Supercell and their likes make tons of money. But such examples are scarce and counterweighted by the decline of Zynga for example. And even the super-success as Supercell and their yearly revenue is overshadowed by a single AAA release like Assassins Creed, or Call of Duty.

Console market is changing, that's undeniable. Physical media is dying, less games make more revenue and the budgets are spiraling out of control. Perhaps there won't be a space for three different competitors in five years' time. But there are around 100 million people in the world (PS3 + Xbox360 + some overlap... and I am not counting with PC at all) who play on consoles and spend a lot of money on them. That's 2x more than mobile paying customers and these 100 million people simply won't stop playing Elder Scrolls because of Clash of Clans, or Call of Duty because of Angry Birds.

Just like TV didn't kill cinema, just like Youtube didn't kill TV, just like ebooks didn't kill printed books, just like... the list goes on. The market is expanding, more people are coming in. Mobile market is still in its infancy and booming, while the console market has to deal with some issues. But ringing the death knell for consoles is just as much ignoring facts as saying that all is great in the console department.
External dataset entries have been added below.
(** C26: end to end: after the blank and the answer image have loaded
    and processing has built a plan, play is enabled and play followed by
    as many ticks as there are frames leaves exactly the answer image on
    the canvas (sized to the larger of the two images), stopped and with
    no callback pending. *)
Theorem session_shows_answer cv b a s :
  run [LoadImage Blank (Some b); LoadImage Answer (Some a); ClickProcess] (initialPage cv) =
    Some s ->
  animationFrames s <> [] ->
  playDisabled (controls s) = false /\
  canvas (runTicks (length (animationFrames s)) (startAnimation s)) =
    clearAndDraw (Z.max (width b) (width a)) (Z.max (height b) (height a)) a /\
  isAnimating (runTicks (length (animationFrames s)) (startAnimation s)) = false /\
  timers (runTicks (length (animationFrames s)) (startAnimation s)) = [].
Proof.
  rewrite run_loadBoth. intros [= <-] Hne.
  destruct (loadBoth_page cv b a) as (_ & Hcv & _ & Ha & Hfr & Hcf & Ht).
  destruct (processImages_keeps (loadBoth cv b a)) as (Hcv' & _ & Ha' & Hcf' & _ & _ & _ & _ & Ht' & _).
  assert (ready (animationFrames (processImages (loadBoth cv b a))) (processImages (loadBoth cv b a)))
    as Hr by (repeat split; congruence).
  destruct (ready_all_drawn _ _ Hr) as [-> Hrun].
  destruct (complete_after_running _ a _ Hrun ltac:(congruence)) as (Hs & Htm & Hc & _).
  split; [destruct (processImages_plan (loadBoth cv b a) Hne); congruence|].
  rewrite Hc, Hcv', Hcv. auto.
Qed.

(** The "no difference" branch of [processImages], on any page. *)
Lemma processImages_no_difference t b a :
  blankImage t = Some b -> answerImage t = Some a ->
  calculateDifferences (width (canvas t)) (clearAndDraw (width (canvas t)) (height (canvas t)) b)
    (clearAndDraw (width (canvas t)) (height (canvas t)) a) = [] ->
  status (processImages t) = mkStatus (MsgProcessError NoDifference) Info /\
  differenceData (processImages t) = [] /\ animationFrames (processImages t) = animationFrames t /\
  processDisabled (controls (processImages t)) = false /\
  playDisabled (controls (processImages t)) = playDisabled (controls t) /\
  resetDisabled (controls (processImages t)) = resetDisabled (controls t).
Proof.
  intros Hb Ha Hd. unfold processImages. page_simpl. rewrite Hb, Ha. page_simpl.
  rewrite Hd. page_simpl. auto 10.
Qed.

(** C28: identical images never enable playback.  From any page,
    loading one image as both the blank and the answer page and
    processing reports that no difference was found (with the [info]
    class), empties [differenceData], re-enables "process", and leaves
    the frames and the play and reset buttons as they were: from the
    freshly loaded page, playback stays disabled. *)
Theorem scenario_identical s b :
  exists s',
    run [LoadImage Blank (Some b); LoadImage Answer (Some b); ClickProcess] s = Some s' /\
    status s' = mkStatus (MsgProcessError NoDifference) Info /\
    differenceData s' = [] /\ animationFrames s' = animationFrames s /\
    processDisabled (controls s') = false /\
    playDisabled (controls s') = playDisabled (controls s) /\
    resetDisabled (controls s') = resetDisabled (controls s).
Proof.
  exists (processImages (loadPair s b b)). rewrite run_loadPair. split; [done|].
  destruct (loadPair_page s b b) as (_ & Hb & Ha & _ & Hp & _ & Hr & _ & Hf & _).
  rewrite <- Hp, <- Hr, <- Hf. apply (processImages_no_difference _ b b Hb Ha).
  unfold calculateDifferences. apply scan_same.
Qed.

(** The success branch of [processImages] when the differences form one
    kept component. *)
Lemma processImages_single t b a c :
  blankImage t = Some b -> answerImage t = Some a ->
  findConnectedComponents (width (canvas t)) (height (canvas t))
    (calculateDifferences (width (canvas t))
       (clearAndDraw (width (canvas t)) (height (canvas t)) b)
       (clearAndDraw (width (canvas t)) (height (canvas t)) a)) = Some [c] ->
  animationFrames (processImages t) =
    [mkFrame c (getComponentCenter c) (isTransitionElement c [c] 0) (length c)] /\
  playDisabled (controls (processImages t)) = false.
Proof.
  intros Hb Ha Hc. unfold processImages. page_simpl. rewrite Hb, Ha. page_simpl.
  destruct (calculateDifferences _ _ _) as [|p l] eqn:Ed; [discriminate|].
  page_simpl. rewrite (generateAnimationFrames_single _ _ _ c Hc). page_simpl. auto.
Qed.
I really wish that people stop using every given opportunity to make apocalyptic predictions. It was amusing, now it's just boring.

Posted:A year ago

#12

Christopher Thigpen Lead Producer, Kiz Studios

47 92 2.0
What is ole Lying Pete wanting to sell us now?

I'm thinking it's a tree that grows with time....or a box that you open that has a million others boxes....

etc...

The shine has worn off for me.

Posted:A year ago

#13

Paul Jace Merchandiser

935 1,410 1.5
"I think, for me, it's very simple with the Xbox; I just want the ultimate gaming console. Okay, there's a lot of things they could shove in that box which are kind of about the living room: Netflix, Facebook, Twitter, and stuff like that. Well, I don't want any of that. I just want the ultimate gamer's device," he said.
And that would be your problem Peter. You are just talking about what YOU want and ignoring that everyone else has their own wants. I also don't care about facebook or twitter but I have spent alot of time watching free movies on Crackle and Popcorn flix over the last few months. I also watch movies on Netflix when I'm at my girlfriends house using her 360. And Microsoft themselves last year said that non-gaming apps are being used more than actually gaming itself.

So theres a huge desire by the majority of Xbox 360 players to use their consoles for more than just gaming. Does this mean they are going to sacrifice teh gaming side for the entertainment side? Of course not. As Adam already pointed out, it simply means the next Xbox will be an awesome all in one media box the same way the current 360 and PS3 can be used in the same way. And we will still continue to get great games to play too. So Peter, yes the Next Box can be the ultimate gaming console....while also being the ultimate multi-media entertainment central hub.

Posted:A year ago

#14

Adam Campbell Associate Producer, Miniclip Ltd

1,178 967 0.8
Couldn't agree more with Paul.

There's a much bigger picture than the wants of an individual and I guess that's why we have certain people pushing the decision making in these areas and others not.

Posted:A year ago

#15

Keldon Alleyne Handheld Developer, Avasopht Ltd

448 419 0.9
As for the precipitous decline in the console gaming market. You must be in total denial of the facts.
I'll have whatever he's drinking!

Posted:A year ago

#16

John Karageorgiou consultant

29 34 1.2
Well said Werner - there is room for both mobile (casual gaming) and consoles (AAA gaming). I have a few Android devices but will never ever give up my console to play on these devices. That is my preference as a customer, and if this model changes then I will also quit playing games.